→ **Directions**
Please give the data again in full, exactly as it reads.

→ **The records**
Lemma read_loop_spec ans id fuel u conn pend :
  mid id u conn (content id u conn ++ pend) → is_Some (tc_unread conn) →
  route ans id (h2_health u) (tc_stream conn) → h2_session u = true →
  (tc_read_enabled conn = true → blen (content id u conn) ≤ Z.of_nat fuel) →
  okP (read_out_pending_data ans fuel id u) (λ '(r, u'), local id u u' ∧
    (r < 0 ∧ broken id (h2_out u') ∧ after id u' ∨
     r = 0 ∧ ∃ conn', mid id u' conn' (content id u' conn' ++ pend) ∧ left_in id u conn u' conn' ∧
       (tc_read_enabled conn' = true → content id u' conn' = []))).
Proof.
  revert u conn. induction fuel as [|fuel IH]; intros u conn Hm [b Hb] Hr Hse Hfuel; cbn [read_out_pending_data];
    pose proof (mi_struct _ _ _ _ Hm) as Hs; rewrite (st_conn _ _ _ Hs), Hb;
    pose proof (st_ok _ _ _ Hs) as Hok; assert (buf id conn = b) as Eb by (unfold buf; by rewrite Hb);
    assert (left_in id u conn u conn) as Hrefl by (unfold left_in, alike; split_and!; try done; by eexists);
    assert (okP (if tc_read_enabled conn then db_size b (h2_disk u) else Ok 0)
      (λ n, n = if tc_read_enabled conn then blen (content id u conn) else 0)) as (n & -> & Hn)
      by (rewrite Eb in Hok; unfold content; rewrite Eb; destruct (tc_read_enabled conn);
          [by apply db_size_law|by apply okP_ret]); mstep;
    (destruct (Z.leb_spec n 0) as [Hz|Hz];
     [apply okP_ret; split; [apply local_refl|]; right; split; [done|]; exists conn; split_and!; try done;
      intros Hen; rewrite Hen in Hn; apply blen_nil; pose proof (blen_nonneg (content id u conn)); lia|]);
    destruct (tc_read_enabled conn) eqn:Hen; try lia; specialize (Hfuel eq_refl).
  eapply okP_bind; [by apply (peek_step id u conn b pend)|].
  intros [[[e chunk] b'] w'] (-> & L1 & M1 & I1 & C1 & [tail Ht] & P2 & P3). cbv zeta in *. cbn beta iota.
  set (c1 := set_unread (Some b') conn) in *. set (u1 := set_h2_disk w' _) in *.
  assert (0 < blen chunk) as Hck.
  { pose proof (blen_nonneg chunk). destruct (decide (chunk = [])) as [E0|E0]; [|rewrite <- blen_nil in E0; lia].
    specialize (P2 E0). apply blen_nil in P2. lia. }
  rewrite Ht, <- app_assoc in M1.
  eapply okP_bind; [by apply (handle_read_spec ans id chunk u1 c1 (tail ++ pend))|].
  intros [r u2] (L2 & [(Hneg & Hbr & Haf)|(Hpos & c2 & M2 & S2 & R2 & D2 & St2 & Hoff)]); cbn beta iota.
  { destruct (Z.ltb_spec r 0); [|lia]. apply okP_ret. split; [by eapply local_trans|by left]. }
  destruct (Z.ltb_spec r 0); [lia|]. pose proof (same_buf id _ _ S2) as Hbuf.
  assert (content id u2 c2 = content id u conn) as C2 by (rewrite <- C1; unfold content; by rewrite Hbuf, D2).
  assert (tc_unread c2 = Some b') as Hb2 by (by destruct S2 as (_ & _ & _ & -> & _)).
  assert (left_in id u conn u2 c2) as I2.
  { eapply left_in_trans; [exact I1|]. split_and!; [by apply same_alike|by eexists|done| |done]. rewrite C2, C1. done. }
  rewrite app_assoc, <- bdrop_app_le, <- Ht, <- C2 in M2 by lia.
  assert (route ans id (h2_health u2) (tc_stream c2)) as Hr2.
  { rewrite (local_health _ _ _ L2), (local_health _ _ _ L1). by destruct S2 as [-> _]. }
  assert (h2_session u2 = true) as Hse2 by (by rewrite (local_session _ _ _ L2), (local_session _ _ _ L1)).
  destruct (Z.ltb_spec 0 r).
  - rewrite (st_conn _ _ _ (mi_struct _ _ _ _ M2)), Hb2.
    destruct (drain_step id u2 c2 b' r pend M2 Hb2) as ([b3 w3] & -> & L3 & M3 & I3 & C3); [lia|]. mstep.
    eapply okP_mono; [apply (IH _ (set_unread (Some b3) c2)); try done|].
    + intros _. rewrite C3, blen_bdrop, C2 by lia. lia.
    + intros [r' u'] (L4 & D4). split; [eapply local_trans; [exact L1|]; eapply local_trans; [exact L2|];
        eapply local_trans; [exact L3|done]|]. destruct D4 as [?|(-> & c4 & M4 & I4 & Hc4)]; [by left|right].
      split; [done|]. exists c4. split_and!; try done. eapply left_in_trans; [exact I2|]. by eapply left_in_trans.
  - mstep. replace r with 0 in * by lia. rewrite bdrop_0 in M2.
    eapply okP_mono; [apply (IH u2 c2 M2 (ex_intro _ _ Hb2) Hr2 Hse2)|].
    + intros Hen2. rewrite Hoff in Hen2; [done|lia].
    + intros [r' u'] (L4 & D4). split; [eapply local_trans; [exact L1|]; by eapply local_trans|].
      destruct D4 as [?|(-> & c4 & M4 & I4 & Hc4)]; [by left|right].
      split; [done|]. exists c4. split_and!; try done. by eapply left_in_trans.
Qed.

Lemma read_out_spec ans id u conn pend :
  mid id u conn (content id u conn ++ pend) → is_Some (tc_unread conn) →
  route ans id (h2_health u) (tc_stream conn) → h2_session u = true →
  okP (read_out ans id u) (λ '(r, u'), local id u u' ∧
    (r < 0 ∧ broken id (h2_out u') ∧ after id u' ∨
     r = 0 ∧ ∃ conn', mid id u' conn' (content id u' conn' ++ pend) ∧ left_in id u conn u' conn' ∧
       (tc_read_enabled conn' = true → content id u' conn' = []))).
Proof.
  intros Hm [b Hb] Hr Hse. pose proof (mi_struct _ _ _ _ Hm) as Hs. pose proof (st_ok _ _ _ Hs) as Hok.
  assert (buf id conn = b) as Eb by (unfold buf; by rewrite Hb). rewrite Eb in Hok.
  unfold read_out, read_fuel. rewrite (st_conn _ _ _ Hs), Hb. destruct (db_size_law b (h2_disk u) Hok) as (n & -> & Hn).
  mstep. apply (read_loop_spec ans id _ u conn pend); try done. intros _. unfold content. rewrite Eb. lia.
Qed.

→ **Response below**
Lemma read_loop_spec ans id fuel u conn pend :
  mid id u conn (content id u conn ++ pend) → is_Some (tc_unread conn) →
  route ans id (h2_health u) (tc_stream conn) → h2_session u = true →
  (tc_read_enabled conn = true → blen (content id u conn) ≤ Z.of_nat fuel) →
  okP (read_out_pending_data ans fuel id u) (λ '(r, u'), local id u u' ∧
    (r < 0 ∧ broken id (h2_out u') ∧ after id u' ∨
     r = 0 ∧ ∃ conn', mid id u' conn' (content id u' conn' ++ pend) ∧ left_in id u conn u' conn' ∧
       (tc_read_enabled conn' = true → content id u' conn' = []))).
Proof.
  revert u conn. induction fuel as [|fuel IH]; intros u conn Hm [b Hb] Hr Hse Hfuel; cbn [read_out_pending_data];
    pose proof (mi_struct _ _ _ _ Hm) as Hs; rewrite (st_conn _ _ _ Hs), Hb;
    pose proof (st_ok _ _ _ Hs) as Hok; assert (buf id conn = b) as Eb by (unfold buf; by rewrite Hb);
    assert (left_in id u conn u conn) as Hrefl by (unfold left_in, alike; split_and!; try done; by eexists);
    assert (okP (if tc_read_enabled conn then db_size b (h2_disk u) else Ok 0)
      (λ n, n = if tc_read_enabled conn then blen (content id u conn) else 0)) as (n & -> & Hn)
      by (rewrite Eb in Hok; unfold content; rewrite Eb; destruct (tc_read_enabled conn);
          [by apply db_size_law|by apply okP_ret]); mstep;
    (destruct (Z.leb_spec n 0) as [Hz|Hz];
     [apply okP_ret; split; [apply local_refl|]; right; split; [done|]; exists conn; split_and!; try done;
      intros Hen; rewrite Hen in Hn; apply blen_nil; pose proof (blen_nonneg (content id u conn)); lia|]);
    destruct (tc_read_enabled conn) eqn:Hen; try lia; specialize (Hfuel eq_refl).
  eapply okP_bind; [by apply (peek_step id u conn b pend)|].
  intros [[[e chunk] b'] w'] (-> & L1 & M1 & I1 & C1 & [tail Ht] & P2 & P3). cbv zeta in *. cbn beta iota.
  set (c1 := set_unread (Some b') conn) in *. set (u1 := set_h2_disk w' _) in *.
  assert (0 < blen chunk) as Hck.
  { pose proof (blen_nonneg chunk). destruct (decide (chunk = [])) as [E0|E0]; [|rewrite <- blen_nil in E0; lia].
    specialize (P2 E0). apply blen_nil in P2. lia. }
  rewrite Ht, <- app_assoc in M1.
  eapply okP_bind; [by apply (handle_read_spec ans id chunk u1 c1 (tail ++ pend))|].
  intros [r u2] (L2 & [(Hneg & Hbr & Haf)|(Hpos & c2 & M2 & S2 & R2 & D2 & St2 & Hoff)]); cbn beta iota.
  { destruct (Z.ltb_spec r 0); [|lia]. apply okP_ret. split; [by eapply local_trans|by left]. }
  destruct (Z.ltb_spec r 0); [lia|]. pose proof (same_buf id _ _ S2) as Hbuf.
  assert (content id u2 c2 = content id u conn) as C2 by (rewrite <- C1; unfold content; by rewrite Hbuf, D2).
  assert (tc_unread c2 = Some b') as Hb2 by (by destruct S2 as (_ & _ & _ & -> & _)).
  assert (left_in id u conn u2 c2) as I2.
  { eapply left_in_trans; [exact I1|]. split_and!; [by apply same_alike|by eexists|done| |done]. rewrite C2, C1. done. }
  rewrite app_assoc, <- bdrop_app_le, <- Ht, <- C2 in M2 by lia.
  assert (route ans id (h2_health u2) (tc_stream c2)) as Hr2.
  { rewrite (local_health _ _ _ L2), (local_health _ _ _ L1). by destruct S2 as [-> _]. }
  assert (h2_session u2 = true) as Hse2 by (by rewrite (local_session _ _ _ L2), (local_session _ _ _ L1)).
  destruct (Z.ltb_spec 0 r).
  - rewrite (st_conn _ _ _ (mi_struct _ _ _ _ M2)), Hb2.
    destruct (drain_step id u2 c2 b' r pend M2 Hb2) as ([b3 w3] & -> & L3 & M3 & I3 & C3); [lia|]. mstep.
    eapply okP_mono; [apply (IH _ (set_unread (Some b3) c2)); try done|].
    + intros _. rewrite C3, blen_bdrop, C2 by lia. lia.
    + intros [r' u'] (L4 & D4). split; [eapply local_trans; [exact L1|]; eapply local_trans; [exact L2|];
        eapply local_trans; [exact L3|done]|]. destruct D4 as [?|(-> & c4 & M4 & I4 & Hc4)]; [by left|right].
      split; [done|]. exists c4. split_and!; try done. eapply left_in_trans; [exact I2|]. by eapply left_in_trans.
  - mstep. replace r with 0 in * by lia. rewrite bdrop_0 in M2.
    eapply okP_mono; [apply (IH u2 c2 M2 (ex_intro _ _ Hb2) Hr2 Hse2)|].
    + intros Hen2. rewrite Hoff in Hen2; [done|lia].
    + intros [r' u'] (L4 & D4). split; [eapply local_trans; [exact L1|]; by eapply local_trans|].
      destruct D4 as [?|(-> & c4 & M4 & I4 & Hc4)]; [by left|right].
      split; [done|]. exists c4. split_and!; try done. by eapply left_in_trans.
Qed.

Lemma read_out_spec ans id u conn pend :
  mid id u conn (content id u conn ++ pend) → is_Some (tc_unread conn) →
  route ans id (h2_health u) (tc_stream conn) → h2_session u = true →
  okP (read_out ans id u) (λ '(r, u'), local id u u' ∧
    (r < 0 ∧ broken id (h2_out u') ∧ after id u' ∨
     r = 0 ∧ ∃ conn', mid id u' conn' (content id u' conn' ++ pend) ∧ left_in id u conn u' conn' ∧
       (tc_read_enabled conn' = true → content id u' conn' = []))).
Proof.
  intros Hm [b Hb] Hr Hse. pose proof (mi_struct _ _ _ _ Hm) as Hs. pose proof (st_ok _ _ _ Hs) as Hok.
  assert (buf id conn = b) as Eb by (unfold buf; by rewrite Hb). rewrite Eb in Hok.
  unfold read_out, read_fuel. rewrite (st_conn _ _ _ Hs), Hb. destruct (db_size_law b (h2_disk u) Hok) as (n & -> & Hn).
  mstep. apply (read_loop_spec ans id _ u conn pend); try done. intros _. unfold content. rewrite Eb. lia.
Qed.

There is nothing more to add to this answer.